### EXERCISE DIRECTIONS
Exactly the lines below from the one with "Forall (fun other => 0" up to and including the one with "assert (Hne : nonZero f l <> [])." make up the answer, with nothing else added.
EXTRACTED RECORDS Start Marker
(** The zero-excluded minimum of one metric over an array. *)
Lemma minOrZero_nonZero (f : AdData -> Z) (l : list AdData) :
  (Forall (fun item => f item <= 0) l -> minOrZero (nonZero f l) = ofInt 0) /\
  (Exists (fun item => 0 < f item) l ->
   exists item,
     In item l /\ 0 < f item /\
     minOrZero (nonZero f l) = ofInt (f item) /\
     Forall (fun other => 0 < f other -> f item <= f other) l).
Proof.
  split.
  - intros Hall. destruct (nonZero f l) as [|x r] eqn:E; [reflexivity|].
    assert (Hx : In x (nonZero f l)) by (rewrite E; left; reflexivity).
    apply In_nonZero in Hx as (item & Hin & <- & Hpos).
    apply (proj1 (Forall_forall _ _) Hall) in Hin. lia.
  - intros Hex. apply Exists_exists in Hex as (w & Hw & Hwpos).
    assert (Hne : nonZero f l <> []).
    { intros E. assert (Hin : In (f w) (nonZero f l))
        by (apply In_nonZero; exists w; auto).
      rewrite E in Hin. destruct Hin. }
    destruct (Math_min_nonempty _ Hne) as (least & Hmin & Hin & Hlb).
    apply In_nonZero in Hin as (item & Hitem & <- & Hpos).
    exists item. split; [exact Hitem|]. split; [exact Hpos|]. split.
    + unfold minOrZero. destruct (nonZero f l); [congruence|]. exact Hmin.
    + apply Forall_forall. intros other Hother Hopos.
      apply Hlb, In_nonZero. exists other. auto.
Qed.

(** [Math.max] over a non-empty array is the true maximum of the metric. *)
Lemma maxValues_nonempty (records : list AdData) (m : metric) :
  records <> [] ->
  exists item,
    In item records /\
    extremeOf m (maxValues (snd (calculateStatistics records)))
      = ofInt (metricOf m item) /\
    Forall (fun other => metricOf m other <= metricOf m item) records.
Proof.
  intros Hne.
  assert (Hs : map (metricOf m) (sort byViewsDesc records) <> []).
  { intros E. apply map_eq_nil in E. apply Hne.
    apply length_zero_iff_nil. rewrite <- (sort_length byViewsDesc), E.
    reflexivity. }
  destruct (Math_max_nonempty _ Hs) as (top & Hmax & Hin & Hub).
  apply in_map_iff in Hin as (item & <- & Hin).
  exists item. split; [apply (sort_In byViewsDesc), Hin|]. split.
  - destruct m; exact Hmax.
  - apply Forall_forall. intros other Hother.
    apply Hub, in_map, (sort_In byViewsDesc), Hother.
Qed.

(** C6 (amended). When, for each of views, clicks, cost, gmv and
    conversions, the values of the records add up in absolute value to
    2^53 at most, each total is the sum of its field over all records,
    whether the records are taken in source order or as the result returns
    them. *)
Theorem totals_are_sums (records : list AdData) :
  safeSum views records ->
  safeSum clicks records ->
  safeSum cost records ->
  safeSum gmv records ->
  safeSum conversions records ->
  let st := snd (calculateStatistics records) in
  let returned := fst (calculateStatistics records) in
  (totalViews st = ofInt (total (map views records)) /\
   totalClicks st = ofInt (total (map clicks records)) /\
   totalCost st = ofInt (total (map cost records)) /\
   totalGmv st = ofInt (total (map gmv records)) /\
   totalConversions st = ofInt (total (map conversions records))) /\
  (totalViews st = ofInt (total (map views returned)) /\
   totalClicks st = ofInt (total (map clicks returned)) /\
   totalCost st = ofInt (total (map cost returned)) /\
   totalGmv st = ofInt (total (map gmv returned)) /\
   totalConversions st = ofInt (total (map conversions returned))).
Proof.
  intros Hv Hc Ht Hg Hk. simpl. split.
  - repeat split; apply sumOf_exact; assumption.
  - repeat split; rewrite sumOf_exact by assumption; f_equal;
      apply total_perm, Permutation_map, Permutation_sym, sort_perm.
Qed.



(** C7 (amended). When the views, clicks and conversions of the records are
    not negative and add up to 2^53 at most each, the average click rate is
    0 when totalViews is 0 and otherwise totalClicks / totalViews * 100,
    within a relative error of 2^-51 of the exact quotient; the average
    conversion rate is 0 when totalClicks is 0 and otherwise
    totalConversions / totalClicks * 100, as closely.  Neither rate is NaN
    or infinite. *)
Theorem rates_guarded (records : list AdData) :
  Forall (fun item => 0 <= views item /\ 0 <= clicks item /\
                      0 <= conversions item) records ->
  safeSum views records ->
  safeSum clicks records ->
  safeSum conversions records ->
  let st := snd (calculateStatistics records) in
  let v := total (map views records) in
  let c := total (map clicks records) in
  let k := total (map conversions records) in
  (totalViews st = ofInt v /\ totalClicks st = ofInt c /\
   totalConversions st = ofInt k) /\
  (v = 0 -> averageClickRate st = ofInt 0) /\
  (v <> 0 ->
   averageClickRate st
     = multiply (divide (totalClicks st) (totalViews st)) (ofInt 100) /\
   closeTo (averageClickRate st) (exactPercent c v)) /\
  (c = 0 -> averageConversionRate st = ofInt 0) /\
  (c <> 0 ->
   averageConversionRate st
     = multiply (divide (totalConversions st) (totalClicks st)) (ofInt 100) /\
   closeTo (averageConversionRate st) (exactPercent k c)) /\
  isFinite (averageClickRate st) = true /\
  isFinite (averageConversionRate st) = true.
Proof.
  intros Hpos Hv Hc Hk. cbv zeta.
  cbn [calculateStatistics snd averageClickRate averageConversionRate
       totalViews totalClicks totalConversions].
  rewrite !sumOf_exact by assumption.
  assert (Habs : forall f : AdData -> Z,
             Forall (fun item => 0 <= f item) records ->
             total (map (fun item => Z.abs (f item)) records)
             = total (map f records)).
  { intros f Hf. f_equal. apply map_ext_in. intros item Hin.
    rewrite Forall_forall in Hf. apply Z.abs_eq, Hf, Hin. }
  assert (Hv0 : 0 <= total (map views records) <= two53).
  { split; [apply total_nonneg, Forall_map|].
    - eapply Forall_impl; [|exact Hpos]. cbv beta. tauto.
    - rewrite <- Habs; [exact Hv|].
      eapply Forall_impl; [|exact Hpos]. cbv beta. tauto. }
  assert (Hc0 : 0 <= total (map clicks records) <= two53).
  { split; [apply total_nonneg, Forall_map|].
    - eapply Forall_impl; [|exact Hpos]. cbv beta. tauto.
    - rewrite <- Habs; [exact Hc|].
      eapply Forall_impl; [|exact Hpos]. cbv beta. tauto. }
  assert (Hk0 : 0 <= total (map conversions records) <= two53).
  { split; [apply total_nonneg, Forall_map|].
    - eapply Forall_impl; [|exact Hpos]. cbv beta. tauto.
    - rewrite <- Habs; [exact Hk|].
      eapply Forall_impl; [|exact Hpos]. cbv beta. tauto. }
  destruct (rate_exact _ _ Hc0 Hv0) as (Hz1 & Hp1 & Hf1).
  destruct (rate_exact _ _ Hk0 Hc0) as (Hz2 & Hp2 & Hf2).
  split; [repeat split|]. split; [exact Hz1|].
  split; [intros Hne; apply Hp1; lia|]. split; [exact Hz2|].
  split; [intros Hne; apply Hp2; lia|]. split; assumption.
Qed.

(** C1 (the code at the failing input). A report with its header lines and
    column-header line but no data row parses to an empty record sequence,
    and every field of maxValues is minus infinity, not 0. *)
Theorem maxValues_of_empty_report
  (Papa_parse : jsstring -> completion (option (list jsstring))) :
  exists r,
    parseCSVData Papa_parse (Sample.report []) = Some r /\
    data r = [] /\
    Forall (fun m => extremeOf m (maxValues (statistics r)) = NegInfinity /\
                     extremeOf m (maxValues (statistics r)) <> ofInt 0)
           metrics.
Proof.
  eexists. split; [vm_compute; reflexivity|]. split; [reflexivity|].
  repeat constructor; discriminate.
Qed.

(* ================================================================== *)
(** ** The properties on the sample reports *)
(* ================================================================== *)

Lemma header_from_fixed_lines_witness :
  (exists r,
     parseCSVData plainSplit (Sample.report [Sample.shoes]) = Some r /\
     header r = specHeader (specLines (Sample.report [Sample.shoes])) /\
     username (header r) = lit "alice" /\
     timeRange (header r) = lit "2024-01-01 - 2024-01-31") /\
  (exists r,
     parseCSVData plainSplit Sample.bare = Some r /\
     header r = specHeader (specLines Sample.bare) /\
     reportTitle (header r) = lit "Keyword report" /\
     storeName (header r) = lit "shoes" /\
     sellerId (header r) = [] /\
     timeRange (header r) = []).
Proof.
  split.
  - eexists. split; [vm_compute; reflexivity|].
    split; [|split; vm_compute; reflexivity].
    apply (header_from_fixed_lines plainSplit (Sample.report [Sample.shoes])).
    vm_compute. reflexivity.
  - eexists. split; [vm_compute; reflexivity|].
    split; [|repeat split; vm_compute; reflexivity].
    apply (header_from_fixed_lines plainSplit Sample.bare).
    vm_compute. reflexivity.
Defined.

Lemma missing_marker_fails_witness :
  parseCSVData plainSplit (Sample.unlines Sample.headerLines) = None /\
  parseCSVData plainSplit [] = None /\
  findDataStartIndex (nonBlankLines (Sample.report [Sample.shoes])) = 10 /\
  slice 10 (nonBlankLines (Sample.report [Sample.shoes])) = [Sample.shoes].
Proof.
  split; [|split].
  - apply (proj1 (missing_marker_fails plainSplit
                    (Sample.unlines Sample.headerLines))).
    vm_compute. reflexivity.
  - apply (proj1 (proj2 (missing_marker_fails plainSplit []))).
    vm_compute. reflexivity.
  - destruct (proj2 (proj2 (missing_marker_fails plainSplit
                              (Sample.report [Sample.shoes])))
                Sample.headerLines Sample.columns [Sample.shoes])
      as (Hstart & Hslice & _); try (vm_compute; reflexivity).
    split; [exact Hstart|]. rewrite Hstart in Hslice. exact Hslice.
Defined.


Lemma short_row_dropped_witness :
  (List.length (split comma Sample.hat) < 24)%nat /\
  parseRows plainSplit [Sample.shoes; Sample.hat; Sample.boots]
    = parseRows plainSplit [Sample.shoes; Sample.boots] /\
  parseRows plainSplit [Sample.shoes; Sample.hat; Sample.boots]
    = Normal [Sample.shoesRecord; Sample.bootsRecord] /\
  exists r,
    parseCSVData plainSplit
      (Sample.report [Sample.shoes; Sample.hat; Sample.boots]) = Some r /\
    List.length (data r) = 2%nat.
Proof.
  assert (Hlen : (List.length (split comma Sample.hat) < 24)%nat)
    by (vm_compute; lia).
  destruct (short_row_dropped plainSplit [Sample.shoes] [Sample.boots]
              Sample.hat (split comma Sample.hat) eq_refl Hlen)
    as (_ & Hsame & Hothers).
  destruct (Hothers [split comma Sample.shoes; split comma Sample.boots])
    as (Hrows & _ & Hparse).
  { repeat constructor; vm_compute; (reflexivity || lia). }
  split; [exact Hlen|]. split; [exact Hsame|]. split; [exact Hrows|].
  destruct (Hparse (Sample.report [Sample.shoes; Sample.hat; Sample.boots])
              Sample.headerLines Sample.columns)
    as (r & Hr & _ & Hcount); try (vm_compute; reflexivity).
  exists r. split; [exact Hr | exact Hcount].
Defined.


Lemma totals_are_sums_witness :
  safeSum views [Sample.shoesRecord; Sample.bootsRecord] /\
  totalViews (snd (calculateStatistics
                     [Sample.shoesRecord; Sample.bootsRecord])) = ofInt 110 /\
  totalCost (snd (calculateStatistics
                    [Sample.shoesRecord; Sample.bootsRecord])) = ofInt 120 /\
  map views (fst (calculateStatistics
                    [Sample.shoesRecord; Sample.bootsRecord])) = [100; 10].
Proof.
  assert (Hsafe : forall f,
             In f [views; clicks; cost; gmv; conversions] ->
             safeSum f [Sample.shoesRecord; Sample.bootsRecord]).
  { intros f [<-|[<-|[<-|[<-|[<-|[]]]]]]; vm_compute; discriminate. }
  split; [apply Hsafe; simpl; tauto|].
  pose proof (totals_are_sums [Sample.shoesRecord; Sample.bootsRecord]
                (Hsafe views ltac:(simpl; tauto))
                (Hsafe clicks ltac:(simpl; tauto))
                (Hsafe cost ltac:(simpl; tauto))
                (Hsafe gmv ltac:(simpl; tauto))
                (Hsafe conversions ltac:(simpl; tauto)))
    as [(Hviews & _ & Hcost & _) _].
  split; [exact Hviews|]. split; [exact Hcost | reflexivity].
Defined.

Lemma rates_guarded_witness :
  averageClickRate (snd (calculateStatistics
                           [Sample.shoesRecord; Sample.bootsRecord]))
    = Num (10 # 1) /\
  closeTo (averageClickRate (snd (calculateStatistics
                                    [Sample.shoesRecord; Sample.bootsRecord])))
          (exactPercent 11 110) /\
  averageClickRate (snd (calculateStatistics [])) = ofInt 0.
Proof.
  assert (Hsafe : forall f,
             In f [views; clicks; conversions] ->
             safeSum f [Sample.shoesRecord; Sample.bootsRecord]).
  { intros f [<-|[<-|[<-|[]]]]; vm_compute; discriminate. }
  assert (Hpos : Forall (fun item => 0 <= views item /\ 0 <= clicks item /\
                                     0 <= conversions item)
                        [Sample.shoesRecord; Sample.bootsRecord]).
  { repeat constructor; vm_compute; discriminate. }
  assert (Hnone : forall f : AdData -> Z, safeSum f [])
    by (intros f; vm_compute; discriminate).
  split; [vm_compute; reflexivity|]. split.
  - pose proof (rates_guarded [Sample.shoesRecord; Sample.bootsRecord] Hpos
                  (Hsafe views ltac:(simpl; tauto))
                  (Hsafe clicks ltac:(simpl; tauto))
                  (Hsafe conversions ltac:(simpl; tauto)))
      as (_ & _ & Hrate & _).
    apply Hrate. vm_compute. discriminate.
  - pose proof (rates_guarded [] (Forall_nil _) (Hnone views) (Hnone clicks)
                  (Hnone conversions)) as (_ & Hzero & _).
    apply Hzero. reflexivity.
Defined.

(** C6, as stated, fails on a report whose rows have 1, 1, 2^53 and 1
    views: the views add up to 2^53 + 3, the total the parser stores is
    2^53 + 4, and adding the views of the returned records in their order
    gives 2^53. *)
Lemma total_of_large_views :
  exists r,
    parseCSVData plainSplit
      (Sample.report [Sample.single; Sample.single; Sample.heavy;
                      Sample.single]) = Some r /\
    map views (data r) = [9007199254740992; 1; 1; 1] /\
    total (map views (data r)) = 9007199254740995 /\
    totalViews (statistics r) = ofInt 9007199254740996 /\
    totalViews (statistics r) <> ofInt (total (map views (data r))) /\
    sumOf views (data r) = ofInt 9007199254740992.
Proof.
  eexists. split; [vm_compute; reflexivity|].
  vm_compute. repeat split. discriminate.
Qed.
(** The points line 62 creates the warped mesh with (factor 1) are not the
    points the notebook leaves and first renders (factor 0.5): the layout's
    own run of the callback replaces them before anything is shown. At the
    grid point above the two differ by [0.5 * sin 0.32]. *)
Lemma layout_replaces_created_points :
  mesh_warped created = Some created_mesh_warped /\
  mesh_warped initial = Some initial_mesh_warped /\
  points created_mesh_warped <> points initial_mesh_warped.
Proof.
  split; [reflexivity|]. split; [reflexivity|].
  unfold created_mesh_warped, initial_mesh_warped. rewrite !points_structured.
  fold (field_data (frame_time 0)). rewrite frame_time_0.
  intros Heq.
  destruct lookup_points_cell2_mesh_ref as [[[x y] z] Hp].
  apply (f_equal (fun l => l !! (0 + 51 * 101)%nat)) in Heq.
  rewrite !lookup_zip_with, Hp, field_data_0_sample in Heq.
  cbn in Heq. injection Heq as Hz.
  pose proof sin_sample_pos. lra.
Qed.


(** ** The order of the setup *)

(** Counterexample to C7 as stated: the second cell ends by displaying a
    pane on the plotter of the reference mesh, which is call 7 of the
    setup; the warp is call 8. *)
Lemma setup_renders_before_warp :
  notebook empty_world = Ok (tt, initial) /\
  log initial !! 7%nat = Some (call_display id_pl_ref) /\
  renders (call_display id_pl_ref) = true /\
  log initial !! 8%nat = Some (call_warp_by_scalar id_mesh_ref 1) /\
  ~ setup_order_as_stated (log initial).
Proof.
  split; [apply notebook_run|].
  split; [reflexivity|]. split; [reflexivity|]. split; [reflexivity|].
  intros [i [j [k [_ [_ [Hk [_ [_ Hr]]]]]]]].
  specialize (Hr 7%nat (call_display id_pl_ref) eq_refl eq_refl).
  do 7 (destruct k as [|k]; [discriminate Hk|]).
  lia.
Qed.

(** C7, amended. The setup computes the field at time 0, appends it to the
    reference mesh as ['scalars'], and only then derives the warped mesh
    from the reference mesh by the warp routine (factor 1), before any
    rendering of the warped mesh; the one rendering that precedes the warp
    is the display of the reference mesh in a pane of its own, with which
    the second cell ends. *)
Theorem setup_order :
  exists w a w1 mw0 w2,
    notebook empty_world = Ok (tt, w) /\
    log w !! 1%nat = Some (call_time_function 0) /\
    log w !! 3%nat = Some (call_append id_mesh_ref 0 "scalars") /\
    log w !! 8%nat = Some (call_warp_by_scalar id_mesh_ref 1) /\
    (forall n c, log w !! n = Some c -> renders c = true ->
                 (n = 7%nat /\ c = call_display id_pl_ref) \/ (8 < n)%nat) /\
    cell2 empty_world = Ok (tt, after_cell2) /\
    time_function 0 after_cell2 = Ok (a, w1) /\
    mesh_ref after_cell2 = Some cell2_mesh_ref /\
    point_arrays cell2_mesh_ref !! "scalars" = Some 0%nat /\
    heap after_cell2 !! 0%nat = Some (np.flatten_F a) /\
    pv.warp_by_scalar id_mesh_ref 1 after_cell2 = Ok (mw0, w2) /\
    points mw0 =
      zip_with (warp_point 1) (points cell2_mesh_ref) (np.flatten_F a).
Proof.
  exists initial, (field 0),
    (set_log (log after_cell2 ++ [call_time_function 0]) after_cell2).
  eexists _, _.
  split; [apply notebook_run|].
  split; [reflexivity|]. split; [reflexivity|]. split; [reflexivity|].
  split.
  { intros n c Hn Hc.
    do 21 (destruct n as [|n];
           [injection Hn as <-;
            first [discriminate Hc | left; now split | right; lia]|]).
    discriminate Hn. }
  split; [apply cell2_run|].
  split; [apply time_function_run; constructor; reflexivity|].
  split; [reflexivity|]. split; [reflexivity|]. split; [reflexivity|].
  split.
  - unfold pv.warp_by_scalar, after_cell2, cell2_mesh_ref. kernel_step.
    rewrite lookup_insert_eq. kernel_step. reflexivity.
  - reflexivity.
Qed.

(** * Further properties *)

(** ** The coordinates *)

Lemma INR_100 : INR 100 = 100.
Proof. rewrite INR_IZR_INZ. reflexivity. Qed.

Lemma lookup_linspace_last (a b : R) (n : nat) :
  (1 < n)%nat -> np.linspace a b n !! (n - 1)%nat = Some b.
Proof.
  intros Hn. unfold np.linspace.
  assert (H1 : (1 <? n)%nat = true) by (apply Nat.ltb_lt; lia).
  rewrite H1. apply list_lookup_insert_eq.
  destruct (0 <? n - 1)%nat; rewrite !length_map, length_seq; lia.
Qed.

Lemma lookup_grid_xvals_all (j : nat) :
  (j < 101)%nat -> grid_xvals !! j = Some (-4 + 0.08 * INR j).
Proof.
  intros Hj. destruct (decide (j = 100%nat)) as [->|Hne].
  - change 100%nat with (101 - 1)%nat at 1.
    unfold grid_xvals. rewrite lookup_linspace_last by lia.
    f_equal. rewrite INR_100. lra.
  - rewrite lookup_grid_xvals by lia. f_equal.
    unfold coordinate. change (101 - 1)%nat with 100%nat.
    rewrite INR_100. lra.
Qed.
(** X3. Every object built by a constructor of a derived class, whatever
    setters ran on it, keeps chip, class, command set, name and ROM size in
    step: the chip is [rp2040] exactly for class [model_rp2040], [rp2350]
    exactly for [model_rp2350] and its subclasses, [unknown] exactly for
    [model_unknown] and [model_rp_generic]; the command set is the one of
    the chip; the name is [chip_name] of the chip, except ["RP2350(64k)"]
    for an rp2350 with [rom_end > 0x8000]; and an unknown chip has
    [rom_end = 0x100]. *)
Theorem constructed_models_invariant (m : model_info) :
  constructed adr fam m ->
  ((chip m = rp2040 <-> dyn m = Cmodel_rp2040)
   /\ (chip m = rp2350 <-> is_model_rp2350 (dyn m) = true)
   /\ (chip m = unknown <->
       dyn m = Cmodel_unknown \/ dyn m = Cmodel_rp_generic))
  /\ _picoboot_cmds m
     = match chip m with
       | rp2040 => rp2040_cmds
       | rp2350 => rp2350_cmds
       | unknown => []
       end
  /\ name m
     = match chip m with
       | rp2350 => if 0x8000 <? rom_end m then "RP2350(64k)" else "RP2350"
       | c => chip_name c
       end
  /\ (chip m = unknown -> rom_end m = 0x100)
  /\ (chip m = rp2040 -> rom_end m = ROM_END_RP2040 adr).
Proof.
  intros Hc.
  split; [apply constructed_chip_class; exact Hc |].
  split; [apply constructed_cmds; exact Hc |].
  induction Hc; try exact IHHc; simpl;
    split_all; intros; try discriminate; reflexivity.
Qed.

(** X4. On a constructed object the capability queries agree with the
    chip: [supports_otp_v2] is false on every model;
    [supports_partition_table] and [requires_block_loop] hold exactly on an
    rp2350, which is also exactly where the OTP commands are supported;
    [rom_table_version] is 1 exactly on an rp2040, 2 exactly on an rp2350,
    and fails with [ERROR_NOT_POSSIBLE] on an unknown chip, the generic
    model included although its memory map is defined. *)
Theorem capabilities_follow_chip (m : model_info) :
  constructed adr fam m ->
  supports_otp_v2 m = false
  /\ (supports_partition_table m = true <-> chip m = rp2350)
  /\ requires_block_loop m = supports_partition_table m
  /\ supports_picoboot_cmd m PC_OTP_READ = supports_partition_table m
  /\ supports_picoboot_cmd m PC_OTP_WRITE = supports_partition_table m
  /\ (rom_table_version E m = ret 1 <-> chip m = rp2040)
  /\ (rom_table_version E m = ret 2 <-> chip m = rp2350)
  /\ (chip m = unknown ->
      rom_table_version E m = fail E "unknown rom table version")
  /\ (dyn m = Cmodel_rp_generic ->
      rom_table_version E m = fail E "unknown rom table version"
      /\ flash_start adr E m = ret (FLASH_START adr)).
Proof.
  intros Hc.
  destruct (constructed_chip_class m Hc) as (H40 & H50 & Hun).
  pose proof (constructed_cmds m Hc) as Hcmds.
  unfold supports_partition_table, requires_block_loop,
    supports_picoboot_cmd, rom_table_version, flash_start.
  rewrite Hcmds.
  destruct (chip m) eqn:Hchip.
  - assert (Hd : dyn m = Cmodel_rp2040) by (apply H40; reflexivity).
    rewrite Hd. simpl.
    split_all; try reflexivity; try (split; intros; discriminate);
      try (split; intros; reflexivity); intros; discriminate.
  - assert (Hd : is_model_rp2350 (dyn m) = true) by (apply H50; reflexivity).
    rewrite Hd. destruct (dyn m); try discriminate Hd; simpl;
      split_all; try reflexivity; try (split; intros; discriminate);
      try (split; intros; reflexivity); intros; discriminate.
  - assert (Hd : dyn m = Cmodel_unknown \/ dyn m = Cmodel_rp_generic)
      by (apply Hun; reflexivity).
    destruct Hd as [Hd | Hd]; rewrite Hd; simpl;
      split_all; try reflexivity; try (split; intros; discriminate);
      try (split; intros; reflexivity); intros; try discriminate;
      split; reflexivity.
Qed.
EXTRACTED RECORDS End Marker
### ANSWER
     Forall (fun other => 0 < f other -> f item <= f other) l).
Proof.
  split.
  - intros Hall. destruct (nonZero f l) as [|x r] eqn:E; [reflexivity|].
    assert (Hx : In x (nonZero f l)) by (rewrite E; left; reflexivity).
    apply In_nonZero in Hx as (item & Hin & <- & Hpos).
    apply (proj1 (Forall_forall _ _) Hall) in Hin. lia.
  - intros Hex. apply Exists_exists in Hex as (w & Hw & Hwpos).
    assert (Hne : nonZero f l <> []).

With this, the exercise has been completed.